__About this task__.
Give back exactly the lines of the entries below from the line with "(** Once the" to the line with "Lemma Legacy_getDependencies_hasUpdate", inclusive, and only those.

__Given information__.
(** A run on a repository URL that cannot be cloned. *)
Definition cloneFails : World :=
  {| GOOS := "linux";
     Args := ["main"; "https://example.com/missing.git"];
     TempDir := "/tmp";
     nextRandom := fun _ => "123";
     fs0 := emptyFS;
     Run_err := fun _ => Some (sysError "exit status 128");
     treeAt := fun _ => Dir "go-dep-analysis123" [];
     ReadFile := fileWith "";
     Parse := lineParse;
     listing := listingOf [];
     RemoveAll_err := fun _ => None |}.

(** The same run with a clone that succeeds and a checkout that holds a
    manifest: the output is written and the workspace removed. *)
Definition allSucceeds : World :=
  {| GOOS := "linux";
     Args := ["main"; "https://example.com/foo.git"];
     TempDir := "/tmp";
     nextRandom := fun _ => "123";
     fs0 := emptyFS;
     Run_err := fun _ => None;
     treeAt := fun _ => Dir "go-dep-analysis123" [File "go.mod"];
     ReadFile := fileWith manifestFull;
     Parse := lineParse;
     listing := listingOf [];
     RemoveAll_err := fun _ => None |}.

(** A tree in which every directory can be listed and every entry
    examined. *)
Fixpoint readable (n : node) : bool :=
  match n with
  | File _ => true
  | Dir _ entries => forallb readable entries
  | DirUnreadable _ _ | NoStat _ _ => false
  end.

(** The outcome of a walk that met no error: [nil] or [SkipDir]. *)
Definition quiet (r : string * option error) : Prop :=
  snd r = None \/ snd r = Some SkipDir.

(** A module for which an update is on offer. *)
Definition outdated : ModuleInfo :=
  {| Path := "example.com/bar"; Version := "v1.0.0";
     Update := Some {| Update_Path := "example.com/bar";
                       Update_Version := "v1.2.0" |} |}.

(** The main module as listed from inside the workspace, under a relative
    path. *)
Definition relative : ModuleInfo :=
  {| Path := "./local"; Version := ""; Update := None |}.

(** A Windows machine on which the first two removals of a directory fail,
    as while file handles are still being closed. *)
Definition windowsRetry : World :=
  {| GOOS := "windows";
     Args := ["main"; "https://example.com/foo.git"];
     TempDir := "C:\Temp";
     nextRandom := fun _ => "123";
     fs0 := emptyFS;
     Run_err := fun _ => None;
     treeAt := fun _ => Dir "go-dep-analysis" [File "go.mod"];
     ReadFile := fileWith manifestFull;
     Parse := lineParse;
     listing := listingOf [inl outdated];
     RemoveAll_err := fun n => if (n <? 2)%nat
                               then Some (sysError "Access is denied.")
                               else None |}.

(** The command line that [cloneRepo] runs. *)
Definition gitCloneArgs (os url dir : string) : list string :=
  if os =? "windows" then ["cmd"; "/C"; "git"; "clone"; url; dir]
  else ["git"; "clone"; url; dir].


(** ** The run of the earlier revision

    The earlier [main] creates the workspace with [os.MkdirTemp] on every
    platform, defers a function literal that removes it, and calls the
    earlier [findGoMod], [parseGoMod] and [getDependencies].  Its
    [parseGoMod] can panic; a panic runs the deferred functions and then
    ends the process with status 2. *)

Module LegacyRun.

Inductive outcome : Type :=
| returned
| panicked (msg : string).

Definition nilDereference : string :=
  "runtime error: invalid memory address or nil pointer dereference".

Section Process.

Variable w : World.

Definition cloneRepo (url dir : string) : M (option error) :=
  let cmd := ["git"; "clone"; url; dir] in
  call (sysRun cmd) ;;; ret (Run_err w cmd).

(** The function literal deferred by [main], applied to the workspace. *)
Definition runDeferred (d : deferredCall) : M unit :=
  match d with
  | deferCleanup path =>
      err <- os_RemoveAll w path ;;
      match err with
      | Some e => log_Fatalf ("Error removing temporary directory: " ++ Error e)
      | None => ret tt
      end
  end.

Fixpoint runAllDeferred (ds : list deferredCall) : M unit :=
  match ds with
  | [] => ret tt
  | d :: ds' => runDeferred d ;;; runAllDeferred ds'
  end.

Definition crash (msg : string) : M unit :=
  fun p => (Exited 2,
            {| stdout := stdout p;
               logged := (logged p ++ [("panic: " ++ msg)%string])%list;
               calls := calls p; deferred := deferred p |}).

(** A function body that returns or panics runs what it deferred; after a
    panic the process then ends with status 2. *)
Definition function (body : M outcome) : M unit :=
  fun p =>
    match body p with
    | (Running returned, p') => runAllDeferred (deferred p') p'
    | (Running (panicked msg), p') =>
        (runAllDeferred (deferred p') ;;; crash msg) p'
    | (Exited code, p') => (Exited code, p')
    end.

Definition main_body : M outcome :=
  if (List.length (Args w) <? 2)%nat then
    write (Println "Usage: go run main.go <git-repo-url>") ;;;
    os_Exit 1
  else
    let repoURL := nth 1 (Args w) "" in
    let '(temDir, _, err) :=
      MkdirTemp (GOOS w) (TempDir w) (nextRandom w) (fs0 w)
                "go-dep-analysis" in
    match err with
    | Some e => log_Fatalf ("Error creating temporary directory: " ++ Error e)
    | None =>
        defer (deferCleanup temDir) ;;;
        err <- cloneRepo repoURL temDir ;;
        match err with
        | Some e => log_Fatalf ("Error cloning repository: " ++ Error e)
        | None =>
            let (goModPath, err) :=
              Legacy.findGoMod (GOOS w) (treeAt w temDir) temDir in
            match err with
            | Some e => log_Fatalf ("Error finding go.mod: " ++ Error e)
            | None =>
                match Legacy.parseGoMod (ReadFile w) (Parse w) goModPath with
                | None => ret (panicked nilDereference)
                | Some (moduleName, goVersion, err) =>
                    match err with
                    | Some e =>
                        log_Fatalf ("Error parsing go.mod: " ++ Error e)
                    | None =>
                        let (deps, err) :=
                          Legacy.getDependencies (go_list (listing w)) temDir in
                        match err with
                        | Some e =>
                            log_Fatalf
                              ("Error getting dependencies: " ++ Error e)
                        | None =>
                            write (printResults moduleName goVersion deps) ;;;
                            ret returned
                        end
                    end
                end
            end
        end
    end.

Definition main : status unit * proc := function main_body start.

End Process.

End LegacyRun.


(** * Properties *)

(** ** Strings *)

Lemma append_nil_r (s : string) : s ++ "" = s.
Proof. induction s as [|c s IH]; simpl; [reflexivity | now rewrite IH]. Qed.

Lemma append_assoc (s t u : string) : (s ++ t) ++ u = s ++ (t ++ u).
Proof. induction s as [|c s IH]; simpl; [reflexivity | now rewrite IH]. Qed.

(** ** The dependency reporter *)

Section Reporter.

Variables (os dir : string).

Lemma decodeLoop_keepPath (ms deps : list ModuleInfo) :
  decodeLoop os dir (map inl ms) deps =
  ((deps ++ filter (keepPath os dir) ms)%list, None).
Proof.
  revert deps; induction ms as [|m ms IH]; intros deps; simpl.
  - now rewrite app_nil_r.
  - destruct (keepPath os dir m); rewrite IH; [|reflexivity].
    now rewrite <- app_assoc.
Qed.

(** Once the command is found and has run, the current revision returns
    the records whose path passes [keepPath], in stream order, whether
    they carry an update or not. *)
Lemma getDependencies_keepPath (env : ListingEnv) (ms : list ModuleInfo) :
  LookPath_go env = None ->
  go_list env dir = (map inl ms, None) ->
  getDependencies os env dir = (filter (keepPath os dir) ms, None).
Proof.
  intros Hlook Hrun. unfold getDependencies.
  rewrite Hlook, Hrun. apply decodeLoop_keepPath.
Qed.

Lemma Legacy_decodeLoop_hasUpdate (ms deps : list ModuleInfo) :
  Legacy.decodeLoop (map inl ms) deps =
  ((deps ++ filter hasUpdate ms)%list, None).
Proof.
  revert deps; induction ms as [|m ms IH]; intros deps; simpl.
  - now rewrite app_nil_r.
  - unfold hasUpdate at 1. destruct (Update m); rewrite IH; [|reflexivity].
    now rewrite <- app_assoc.
Qed.

(** The earlier revision returns the records that carry an update. *)
Lemma Legacy_getDependencies_hasUpdate
  (run : string -> Decoder * option error) (ms : list ModuleInfo) :
  run dir = (map inl ms, None) ->
  Legacy.getDependencies run dir = (filter hasUpdate ms, None).
Proof.
  intros Hrun. unfold Legacy.getDependencies. rewrite Hrun.
  apply Legacy_decodeLoop_hasUpdate.
Qed.

End Reporter.

(** C1: a record is to be kept if and only if its update is present and its
    path is external.  On the stream holding the one record [upToDate], which
    has no update, the current [getDependencies] returns that record, where
    the rule of the specification keeps nothing (and the earlier revision
    returns nothing). *)
Theorem getDependencies_keeps_record_without_update :
  let dir := "/tmp/go-dep-analysis123" in
  getDependencies "linux" (listingOf [inl upToDate]) dir = ([upToDate], None)
  /\ filter (spec_retained "linux" dir) [upToDate] = []
  /\ Legacy.getDependencies (fun _ => ([inl upToDate], None)) dir = ([], None).
Proof. repeat split. Qed.

(** C10: with the command found, the run successful and nothing on its
    standard output, [getDependencies] returns no record and no error. *)
Theorem getDependencies_empty_output :
  forall (os dir : string) (env : ListingEnv),
    LookPath_go env = None ->
    go_list env dir = ([], None) ->
    getDependencies os env dir = ([], None).
Proof.
  intros os dir env Hlook Hrun. unfold getDependencies.
  now rewrite Hlook, Hrun.
Qed.

Lemma getDependencies_empty_output_witness :
  LookPath_go (listingOf []) = None
  /\ go_list (listingOf []) "/tmp/ws" = ([], None)
  /\ getDependencies "linux" (listingOf []) "/tmp/ws" = ([], None).
Proof.
  split; [reflexivity|]. split; [reflexivity|].
  apply getDependencies_empty_output; reflexivity.
Defined.

(** ** The result printer *)

Lemma printDeps_unlines (deps : list ModuleInfo) (out : string) :
  printDeps deps out = out ++ unlines (map depLine (filter hasUpdate deps)).
Proof.
  revert out; induction deps as [|dep deps IH]; intros out; simpl.
  - now rewrite append_nil_r.
  - unfold hasUpdate at 1.
    destruct (Update dep) as [u|] eqn:Hu; rewrite IH; [|reflexivity].
    assert (Hd : depLine dep =
                 "- " ++ Path dep ++ ": " ++ Version dep ++ " -> "
                      ++ Update_Version u)
      by (unfold depLine; now rewrite Hu).
    simpl. rewrite Hd. unfold LF.
    repeat (rewrite !append_assoc; simpl). reflexivity.
Qed.

(** C8: [printResults] writes the module line and the version line; then,
    for a non-empty [deps], the header line and one line
    [- path: version -> newVersion] for each record that has an update, in
    order, the others being skipped; for an empty [deps], the single line
    [All dependencies are up to date.] *)
Theorem printResults_lines :
  forall (moduleName goVersion : string) (deps : list ModuleInfo),
    printResults moduleName goVersion deps "" =
    unlines (spec_lines moduleName goVersion deps).
Proof.
  intros m v deps. unfold printResults, spec_lines, Println.
  destruct deps as [|dep deps].
  - simpl. unfold LF. repeat (rewrite !append_assoc; simpl). reflexivity.
  - change (0 <? List.length (dep :: deps))%nat with true. cbv iota.
    rewrite printDeps_unlines.
    cbn [app unlines append]. unfold LF.
    repeat (rewrite !append_assoc; simpl). reflexivity.
Qed.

__Reply__.
(** Once the command is found and has run, the current revision returns
    the records whose path passes [keepPath], in stream order, whether
    they carry an update or not. *)
Lemma getDependencies_keepPath (env : ListingEnv) (ms : list ModuleInfo) :
  LookPath_go env = None ->
  go_list env dir = (map inl ms, None) ->
  getDependencies os env dir = (filter (keepPath os dir) ms, None).
Proof.
  intros Hlook Hrun. unfold getDependencies.
  rewrite Hlook, Hrun. apply decodeLoop_keepPath.
Qed.

Lemma Legacy_decodeLoop_hasUpdate (ms deps : list ModuleInfo) :
  Legacy.decodeLoop (map inl ms) deps =
  ((deps ++ filter hasUpdate ms)%list, None).
Proof.
  revert deps; induction ms as [|m ms IH]; intros deps; simpl.
  - now rewrite app_nil_r.
  - unfold hasUpdate at 1. destruct (Update m); rewrite IH; [|reflexivity].
    now rewrite <- app_assoc.
Qed.

(** The earlier revision returns the records that carry an update. *)
Lemma Legacy_getDependencies_hasUpdate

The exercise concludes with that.